Who doesn’t love Cary Grant? In comedies with Katharine Hepburn and thrillers directed by Alfred Hitchcock, Cary Grant was the man every woman wanted to sleep with and the man every man wanted to be. Handsome. Mannered. Glamorous. Even when his movies were in color, he was the epitome of classy black-and-white.
But who was the Archie Leach behind Cary Grant? Who was the man behind the icon? The new book The Acrobat, by Edward J. Delaney, tries to show us. I’m not sure what The Acrobat is. Biography? Novel? Fact? Fiction? I’m also not sure it matters.

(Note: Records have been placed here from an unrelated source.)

(** One finding of a kind where the condition holds, and none elsewhere. *)
Definition reports (P : Prop) (k : DriftFindingKind) (column : string) (fs : list DriftFinding) : Prop :=
  (P /\ exists f, fs = [f] /\ fi_kind f = k /\ fi_column_name f = column) \/ (~ P /\ fs = []).
Lemma reports_iff P Q k column fs : (P <-> Q) -> reports P k column fs -> reports Q k column fs.
Proof. unfold reports. tauto. Qed.
Definition printable (f : DriftFinding) : Prop :=
  (exists v, opt_rational (fi_observed f) = Ok v) /\ (exists v, opt_rational (fi_threshold f) = Ok v).
Lemma metric_finding_ok kind column path o threshold bd cd hs :
  (exists v, rational_value o = Ok v) -> (exists v, rational_value threshold = Ok v) ->
  exists f, metric_finding kind column path o threshold bd cd hs = Ok f /\ fi_kind f = kind /\ fi_column_name f = column /\ printable f.
Proof. intros [v Hv] Ht. unfold metric_finding, metric_evidence. rewrite Hv. cbn. eexists. split_and!; [done|done|done|]. split; [by exists v|done]. Qed.
Lemma unavailable_counted c rows truncated : unavailable_reason c rows truncated = None <-> counted c rows truncated.
Proof.
  unfold unavailable_reason, counted. destruct truncated; [split; [done|by intros [? _]]|]. destruct (rows =? 0)%N eqn:Hz.
  { apply N.eqb_eq in Hz. split; [done|lia]. }
  apply N.eqb_neq in Hz. rewrite !is_Some_alt. case_bool_decide; [split; [done|tauto]|].
  destruct (pc_null_count c); cbn; [|split; [done|tauto]]. destruct (pc_non_null_count c); cbn; [|split; [done|tauto]].
  split; [intros _|done]. split_and!; [done|lia|done|done|done].
Qed.
Lemma compare_null_rates_exact column x y bd cd rx ry tx ty :
  ColumnOk rx x -> ColumnOk ry y -> (rx <= PROFILE_MAX_ROWS)%N -> (ry <= PROFILE_MAX_ROWS)%N ->
  exists r, compare_null_rates column x y bd cd rx ry tx ty = Ok r /\
    reports (null_rate_drift x y rx ry tx ty) DistributionNullRateDeltaExceeded column r.1 /\
    Forall printable r.1.
Proof.
  intros Hx Hy Hrx Hry. unfold compare_null_rates, null_rate_drift.
  destruct (unavailable_reason x rx tx) as [reason|] eqn:Hux.
  { eexists. split; [done|]. split; [|constructor]. right. split; [|done]. intros [Hc _]. apply unavailable_counted in Hc. congruence. }
  destruct (unavailable_reason y ry ty) as [reason|] eqn:Huy.
  { eexists. split; [done|]. split; [|constructor]. right. split; [|done]. intros (_ & Hc & _). apply unavailable_counted in Hc. congruence. }
  apply unavailable_counted in Hux as Hcx, Huy as Hcy. pose proof Hcx as (_ & Hpx & _ & [m Hm] & _). pose proof Hcy as (_ & Hpy & _ & [n Hn] & _).
  rewrite Hm, Hn. destruct (null_rate_exact m rx n ry) as (o & -> & Hv & Hcmp); [by eapply nulls_bounded|by eapply nulls_bounded|lia|lia|].
  case_bool_decide as Hgt.
  - destruct (metric_finding_ok DistributionNullRateDeltaExceeded column "columns.null_rate_delta" o NULL_RATE_THRESHOLD bd cd None Hv) as (f & -> & Hk & Hc & Hp);
      [by eexists|].
    cbn. eexists. split; [done|]. cbn. split; [|by apply Forall_singleton]. left. split; [|by exists f].
    split; [done|]. split; [done|]. exists m, n. split; [done|]. split; [done|]. by apply Hcmp.
  - eexists. split; [done|]. split; [|constructor]. right. split; [|done]. intros (_ & _ & m' & n' & [= <-] & [= <-] & Ha). by apply Hgt, Hcmp.
Qed.
Lemma compare_histograms_exact column x y bd cd rx ry :
  ColumnOk rx x -> ColumnOk ry y -> (rx <= PROFILE_MAX_ROWS)%N -> (ry <= PROFILE_MAX_ROWS)%N ->
  exists r, compare_histograms column x y bd cd = Ok r /\ reports (histogram_drift x y) DistributionNumericHistogramL1Exceeded column r.1 /\
    Forall printable r.1.
Proof.
  intros Hx Hy Hrx Hry. unfold compare_histograms.
  assert (forall r : Compared, r.1 = [] -> ~ histogram_drift x y -> exists r', Ok (E := EngineError) r = Ok r' /\
    reports (histogram_drift x y) DistributionNumericHistogramL1Exceeded column r'.1 /\
    Forall printable r'.1) as Hno.
  { intros r Hr Hd. exists r. split; [done|]. rewrite Hr. split; [by right|constructor]. }
  destruct (is_numeric_type (pc_logical_type x) && is_numeric_type (pc_logical_type y)) eqn:Hnum; cbn [negb orb].
  2:{ apply Hno; [done|]. intros (H1 & H2 & _). by rewrite H1, H2 in Hnum. }
  apply andb_true_iff in Hnum as [Hnx Hny].
  destruct (pc_histogram x) as [h|] eqn:Hh; [|apply Hno; [done|intros (_ & _ & h & k & Hh' & _); congruence]].
  destruct (pc_histogram y) as [k|] eqn:Hk; [|apply Hno; [done|intros (_ & _ & h' & k' & _ & Hk' & _); congruence]].
  destruct (histogram_bounded _ _ Hx _ Hh) as [Hbh Hch], (histogram_bounded _ _ Hy _ Hk) as [Hbk Hck].
  destruct (length h =? length k)%nat eqn:Hlen; cbn [negb]; [apply Nat.eqb_eq in Hlen|apply Nat.eqb_neq in Hlen; apply Hno; [done|]].
  2:{ intros (_ & _ & h' & k' & Hh' & Hk' & ? & _). by simplify_eq. }
  rewrite Hch, Hck. destruct (total_of h =? 0)%N eqn:Hzh; cbn [negb orb].
  { apply N.eqb_eq in Hzh. apply Hno; [done|]. intros (_ & _ & h' & k' & Hh' & Hk' & _ & ? & _). simplify_eq. lia. }
  destruct (total_of k =? 0)%N eqn:Hzk; cbn [negb orb].
  { apply N.eqb_eq in Hzk. apply Hno; [done|]. intros (_ & _ & h' & k' & Hh' & Hk' & _ & _ & ? & _). simplify_eq. lia. }
  apply N.eqb_neq in Hzh, Hzk. destruct (_ || _) eqn:Hfew.
  { apply Hno; [done|]. intros (_ & _ & h' & k' & _ & _ & _ & _ & _ & H1 & H2 & _). apply orb_true_iff in Hfew as [Hf|Hf]; apply N.ltb_lt in Hf; lia. }
  apply orb_false_iff in Hfew as [Hf1 Hf2]. apply N.ltb_ge in Hf1, Hf2.
  destruct (histogram_exact h k Hlen) as (o & -> & Hv & Hcmp); [lia|lia|]. case_bool_decide as Hgt.
  - destruct (metric_finding_ok DistributionNumericHistogramL1Exceeded column "columns.histogram_l1" o HISTOGRAM_THRESHOLD bd cd (Some (h, k)) Hv)
      as (f & -> & Hkf & Hcf & Hp); [by eexists|]. cbn. eexists. split; [done|]. cbn. split; [|by apply Forall_singleton].
    left. split; [|by exists f]. split; [done|]. split; [done|]. exists h, k. split_and!; try done; [lia|lia|by apply Hcmp].
  - apply Hno; [done|]. intros (_ & _ & h' & k' & Hh' & Hk' & _ & _ & _ & _ & _ & Ha). simplify_eq. by apply Hgt, Hcmp.
Qed.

What does matter is that The Acrobat is a great read. Jumping through time, it gives us Grant in 1959, around the time of the release of North by Northwest, and it gives us Leach decades earlier, when he first arrived in New York as a poor teenager itching to make his dreams come true. The two extremes, Leach and Grant. One craves stardom in Hollywood, the other has it. One is fueled by dreams, the other with the realities of stardom. More than anything, Leach wants to act, to bring something to any role he’s allowed to play.

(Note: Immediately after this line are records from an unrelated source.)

(** Later states of the tables. *)
Definition later (t t' : Tables) : Prop := exists ops, t' = foldl execute t ops.
#[local] Instance later_preorder : PreOrder later.
Proof. split; [by intros t; exists []|]. intros t1 t2 t3 [ops1 ->] [ops2 ->]. exists (ops1 ++ ops2). by rewrite foldl_app. Qed.
Lemma later_refl t : later t t.
Proof. by exists []. Qed.
Lemma later_reached t t' : reached t -> later t t' -> reached t'.
Proof. intros Ht [ops ->]. by apply reached_executes. Qed.
Lemma events_later t t' : later t t' -> cp_events t `prefix_of` cp_events t'.
Proof.
  intros [ops ->]. revert t. induction ops as [|op ops IH]; intros t; [done|]. cbn. etrans; [|apply IH].
  destruct (execute_log t op) as [_ (new & -> & _)]. by eexists.
Qed.
Lemma watched_later t t' key : later t t' -> watched t key `prefix_of` watched t' key.
Proof. intros [k Hk]%events_later. unfold watched, stream. rewrite Hk, !filter_app. by eexists. Qed.
Lemma stream_sorted t kind id : reached t -> StronglySorted earlier (stream t kind id).
Proof.
  intros Hok%reached_ok. apply (numbered_sorted _ 1). rewrite sequence_life, (life_sequence _ Hok), log_of_life. by rewrite length_fmap.
Qed.
Lemma watched_sorted t key : reached t -> StronglySorted earlier (watched t key).
Proof. intros Ht. by apply filter_sorted, stream_sorted. Qed.

(** ** Pages *)

Lemma sorted_sort log : StronglySorted earlier log -> merge_sort sequence_le log = log.
Proof.
  intros Hs. assert (Transitive sequence_le) by (intros x y z; unfold sequence_le; lia). assert (Total sequence_le) by (intros x y; unfold sequence_le; lia).
  apply (StronglySorted_unique_strong sequence_le).
  - intros x y Hx Hy Hxy Hyx. rewrite (merge_sort_Permutation sequence_le) in Hx. unfold sequence_le in *.
    clear -Hs Hx Hy Hxy Hyx. induction Hs as [|z log Hs IH Hall]; [by apply not_elem_of_nil in Hx|]. rewrite Forall_forall in Hall. unfold earlier in Hall.
    apply elem_of_cons in Hx as [->|Hx], Hy as [->|Hy]; [done|specialize (Hall _ Hy); lia|specialize (Hall _ Hx); lia|by apply IH].
  - by apply (StronglySorted_merge_sort sequence_le).
  - clear -Hs. induction Hs as [|z log Hs IH Hall]; constructor; [done|]. eapply Forall_impl; [done|]. intros x. unfold earlier, sequence_le. lia.
  - by rewrite (merge_sort_Permutation sequence_le).
Qed.
Definition decoded (e : EventRow) (r : EventRecord) : Prop := event_from_raw e = Ok r /\ er_row r = e.
Lemma decoded_rows rows rs : Forall2 decoded rows rs -> er_row <$> rs = rows.
Proof. induction 1 as [|e r rows rs [_ <-] _ IH]; [done|]. cbn. by rewrite IH. Qed.
Lemma event_from_raw_row e r : event_from_raw e = Ok r -> er_row r = e.
Proof. unfold event_from_raw. intros He. inv_ok He. by injection He as <-. Qed.
Lemma shown_page t key n :
  reached t ->
  merge_sort sequence_le (filter (fun e => (ev_workspace_id e =? sk_workspace_id key)%N && (n <? ev_sequence e)%N)
                            (stream t (sk_stream_kind key) (sk_stream_id key))) = after_sequence n (watched t key).
Proof.
  intros Ht. transitivity (merge_sort sequence_le (after_sequence n (watched t key))).
  - f_equal. unfold after_sequence, watched. rewrite list_filter_filter. apply list_filter_iff. intros e.
    rewrite andb_True, !Is_true_true, N.eqb_eq, N.ltb_lt. tauto.
  - by apply sorted_sort, filter_sorted, watched_sorted.
Qed.
(** A page is the first of what comes after the cursor. *)
Lemma read_page_Ok key cursor limit t page :
  reached t -> read_page key cursor limit t = Ok page ->
  let log := after_sequence (from_option rc_sequence 0%N cursor) (watched t key) in
  Forall2 decoded (take (N.to_nat limit) log) (ep_events page) /\ (0 < limit)%N /\ (log = [] -> ep_next page = None).
Proof.
  intros Ht Hp log. unfold read_page in Hp. apply map_err_Ok in Hp. unfold list_events in Hp. apply bind_Ok in Hp as ([] & Hlim & Hp).
  destruct (match to_storage <$> cursor with Some _ => _ | None => _ end) in Hp; [done|]. cbv zeta in Hp.
  replace (match to_storage <$> cursor with Some c => ec_sequence c | None => 0%N end) with (from_option rc_sequence 0%N cursor) in Hp by by destruct cursor.
  destruct (i64_max <? _)%N; [done|]. rewrite shown_page in Hp by done. fold log in Hp. apply bind_Ok in Hp as (events & He & Hp).
  apply collect_Ok in He.
  assert (Forall2 decoded (take (S (N.to_nat limit)) log) events) as Hd.
  { eapply Forall2_impl; [exact He|]. intros e r Hr. split; [done|by apply event_from_raw_row]. }
  assert (0 < limit)%N as Hpos by (unfold validate_page_limit in Hlim; destruct (limit =? 0)%N eqn:Hz; [done|apply N.eqb_neq in Hz; lia]).
  pose proof (Forall2_length _ _ _ Hd) as Hlen. rewrite length_take in Hlen.
  destruct (limit <? len events)%N eqn:Hl; injection Hp as <-; cbn; (split; [|split; [done|]]).
  - apply N.ltb_lt in Hl. unfold len in Hl. replace (take (N.to_nat limit) log) with (take (N.to_nat limit) (take (S (N.to_nat limit)) log))
      by (rewrite take_take; f_equal; lia). by apply Forall2_take.
  - intros Hlog. rewrite Hlog in Hlen. cbn in Hlen. destruct events; [|done]. by rewrite take_nil.
  - apply N.ltb_ge in Hl. unfold len in Hl. rewrite (take_ge log (N.to_nat limit)) by lia. rewrite (take_ge log) in Hd by lia. done.
  - done.
Qed.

Delaney writes about Grant with love and real appreciation. At least it feels that way. In dialogue, he somehow gives us enough room to hear Grant delivering lines even when they’re not from any movie. In conversation, he always has the quick quip, the easy turn of phrase, the verbal wink, the talent for sparring, the peppered term of endearment. He sounds like Roger O. Thornhill, the hero of North by Northwest. But he could also sound like John Robie from To Catch a Thief. And that’s the point. Delaney isn’t asking how far Leach was from Grant, and he isn’t saying that Grant was Leach’s role of a lifetime. What he’s saying is that playing the role of Cary Grant was Archie Leach’s life.

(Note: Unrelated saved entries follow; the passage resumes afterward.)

(* ===== verification/Workspaces.v ===== *)
(** * Workspaces and what belongs to them:
    [stillflow-storage/src/control_plane.rs]

    Workspaces, sessions, source connections, source assets, datasets, plans
    and plan versions.  Only the publication and the archiving of a plan
    version are transactions; every other operation is a program of
    statements that commit one by one, and so a request that has made its
    checks may find the tables changed when it writes. *)

From S2P Require Import Prelude Text Secrets Logical Nodes Schedule Automation Hex Canonical Operations Jobs Submissions Outputs Lifecycle Reports Life Refines Reachable Autocommit.

(** ** States *)

Inductive WorkspaceState := WorkspaceActive | WorkspaceArchived.
Inductive SessionState := SessionOpen | SessionClosing | SessionClosed.
Inductive SourceConnectionState := ConnectionActive | ConnectionDisabled | ConnectionRetired.
Inductive SourceAssetState := AssetActive | AssetRetired.
Inductive DatasetState := DatasetActive | DatasetArchived.
Inductive PlanState := PlanActive | PlanArchived.
Inductive PlanVersionState := VersionDraft | VersionPublished | VersionSuperseded | VersionArchived.
Inductive ConnectorKind := LocalFile | ObjectStore | SqlDatabase | ExcelWorkbook | DocumentWorker.
Inductive AssetKind := AssetFile | AssetSheet | AssetTable | AssetView | AssetDocument.
#[export] Instance WorkspaceState_eq_dec : EqDecision WorkspaceState.
Proof. solve_decision. Defined.
#[export] Instance SessionState_eq_dec : EqDecision SessionState.
Proof. solve_decision. Defined.
#[export] Instance SourceConnectionState_eq_dec : EqDecision SourceConnectionState.
Proof. solve_decision. Defined.
#[export] Instance SourceAssetState_eq_dec : EqDecision SourceAssetState.
Proof. solve_decision. Defined.
#[export] Instance DatasetState_eq_dec : EqDecision DatasetState.
Proof. solve_decision. Defined.
#[export] Instance PlanState_eq_dec : EqDecision PlanState.
Proof. solve_decision. Defined.
#[export] Instance PlanVersionState_eq_dec : EqDecision PlanVersionState.
Proof. solve_decision. Defined.

Definition workspace_state_text (s : WorkspaceState) : string :=
  match s with WorkspaceActive => "active" | WorkspaceArchived => "archived" end.
Definition session_state_text (s : SessionState) : string :=
  match s with SessionOpen => "open" | SessionClosing => "closing" | SessionClosed => "closed" end.
Definition source_connection_state_text (s : SourceConnectionState) : string :=
  match s with ConnectionActive => "active" | ConnectionDisabled => "disabled" | ConnectionRetired => "retired" end.
Definition source_asset_state_text (s : SourceAssetState) : string :=
  match s with AssetActive => "active" | AssetRetired => "retired" end.
Definition dataset_state_text (s : DatasetState) : string :=
  match s with DatasetActive => "active" | DatasetArchived => "archived" end.
Definition plan_state_text (s : PlanState) : string := match s with PlanActive => "active" | PlanArchived => "archived" end.
Definition plan_version_state_text (s : PlanVersionState) : string :=
  match s with
  | VersionDraft => "draft" | VersionPublished => "published" | VersionSuperseded => "superseded" | VersionArchived => "archived"
  end.

Definition allowed_session_transition (from to : SessionState) : bool :=
  match from, to with
  | SessionOpen, SessionClosing | SessionOpen, SessionClosed | SessionClosing, SessionClosed => true
  | _, _ => false
  end.
Definition allowed_source_connection_transition (from to : SourceConnectionState) : bool :=
  match from, to with
  | ConnectionActive, ConnectionDisabled | ConnectionDisabled, ConnectionActive | ConnectionDisabled, ConnectionRetired => true
  | _, _ => false
  end.

(** ** Rows, without their identity *)

Record WorkspaceRecord := mkWorkspaceRecord {
  w_state : WorkspaceState; w_created_at : DateTime; w_archived_at : option DateTime }.
Record SessionRecord := mkSessionRecord {
  se_workspace_id : Uuid; se_state : SessionState; se_created_at : DateTime; se_updated_at : DateTime }.
Record ConnectionEntry := mkConnectionEntry {
  c_workspace_id : Uuid;
  c_kind : ConnectorKind;
  c_name : string;
  c_config_json : string;
  c_credential_ref : string;
  c_state : SourceConnectionState;
  c_created_at : DateTime;
  c_updated_at : DateTime;
}.
Record AssetEntry := mkAssetEntry {
  sa_entry_workspace_id : Uuid;
  sa_entry_connection_id : Uuid;
  sa_kind : AssetKind;
  sa_name : string;
  sa_locator_json : string;
  sa_state : SourceAssetState;
  sa_discovered_at : DateTime;
}.
Record DatasetRecord := mkDatasetRecord {
  d_workspace_id : Uuid;
  d_session_id : Uuid;
  d_source_asset_id : Uuid;
  d_name : string;
  d_state : DatasetState;
  d_created_at : DateTime;
}.
Record PlanRecord := mkPlanRecord {
  p_workspace_id : Uuid;
  p_state : PlanState;
  p_current_version_id : option Uuid;
  p_created_at : DateTime;
  p_updated_at : DateTime;
}.
Record VersionEntry := mkVersionEntry {
  v_plan_id : Uuid;
  v_workspace_id : Uuid;
  v_version_number : N;
  v_parent_version_id : option Uuid;
  v_logical_plan_json : string;
  v_canonical_plan_bytes : list N;
  v_canonical_plan_digest : string;
  v_plan_fingerprint : string;
  v_state : PlanVersionState;
  v_created_at : DateTime;
  v_published_at : option DateTime;
  v_archived_at : option DateTime;
}.

Record Directory := mkDirectory {
  dir_workspaces : gmap Uuid WorkspaceRecord;
  dir_sessions : gmap Uuid SessionRecord;
  dir_connections : gmap Uuid ConnectionEntry;
  dir_assets : gmap Uuid AssetEntry;
  dir_datasets : gmap Uuid DatasetRecord;
  dir_plans : gmap Uuid PlanRecord;
  dir_versions : gmap Uuid VersionEntry;
}.
(** The whole database: the directory and the tables of jobs. *)
Record Store := mkStore { directory : Directory; job_tables : Tables }.

Definition on_directory (f : Directory -> Directory) (d : Store) : Store := mkStore (f (directory d)) (job_tables d).
Definition set_workspaces (m : gmap Uuid WorkspaceRecord) (d : Directory) : Directory :=
  mkDirectory m (dir_sessions d) (dir_connections d) (dir_assets d) (dir_datasets d) (dir_plans d) (dir_versions d).
Definition set_sessions (m : gmap Uuid SessionRecord) (d : Directory) : Directory :=
  mkDirectory (dir_workspaces d) m (dir_connections d) (dir_assets d) (dir_datasets d) (dir_plans d) (dir_versions d).
Definition set_connections (m : gmap Uuid ConnectionEntry) (d : Directory) : Directory :=
  mkDirectory (dir_workspaces d) (dir_sessions d) m (dir_assets d) (dir_datasets d) (dir_plans d) (dir_versions d).
Definition set_assets (m : gmap Uuid AssetEntry) (d : Directory) : Directory :=
  mkDirectory (dir_workspaces d) (dir_sessions d) (dir_connections d) m (dir_datasets d) (dir_plans d) (dir_versions d).
Definition set_directory_datasets (m : gmap Uuid DatasetRecord) (d : Directory) : Directory :=
  mkDirectory (dir_workspaces d) (dir_sessions d) (dir_connections d) (dir_assets d) m (dir_plans d) (dir_versions d).
Definition set_plans (m : gmap Uuid PlanRecord) (d : Directory) : Directory :=
  mkDirectory (dir_workspaces d) (dir_sessions d) (dir_connections d) (dir_assets d) (dir_datasets d) m (dir_versions d).
Definition set_versions (m : gmap Uuid VersionEntry) (d : Directory) : Directory :=
  mkDirectory (dir_workspaces d) (dir_sessions d) (dir_connections d) (dir_assets d) (dir_datasets d) (dir_plans d) m.

Definition Request (A : Type) : Type := Auto Store StorageError A.
#[export] Instance request_ret : MRet Request := auto_ret.
#[export] Instance request_bind : MBind Request := auto_bind.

In The Acrobat, Leach does a lot of early work on stilts, towering above the people he entertains. It’s an easy metaphorical leap from there to Grant, towering above Hollywood and ever the entertainer. But, leaving aside the facts, I wonder if a better metaphor is to picture Grant walking a high-wire. Step by careful step, controlling the wobbles, far from anyone who might bump into him but not immune to losing his balance, falling, and shattering the persona to pieces. ◊
You can buy the book here.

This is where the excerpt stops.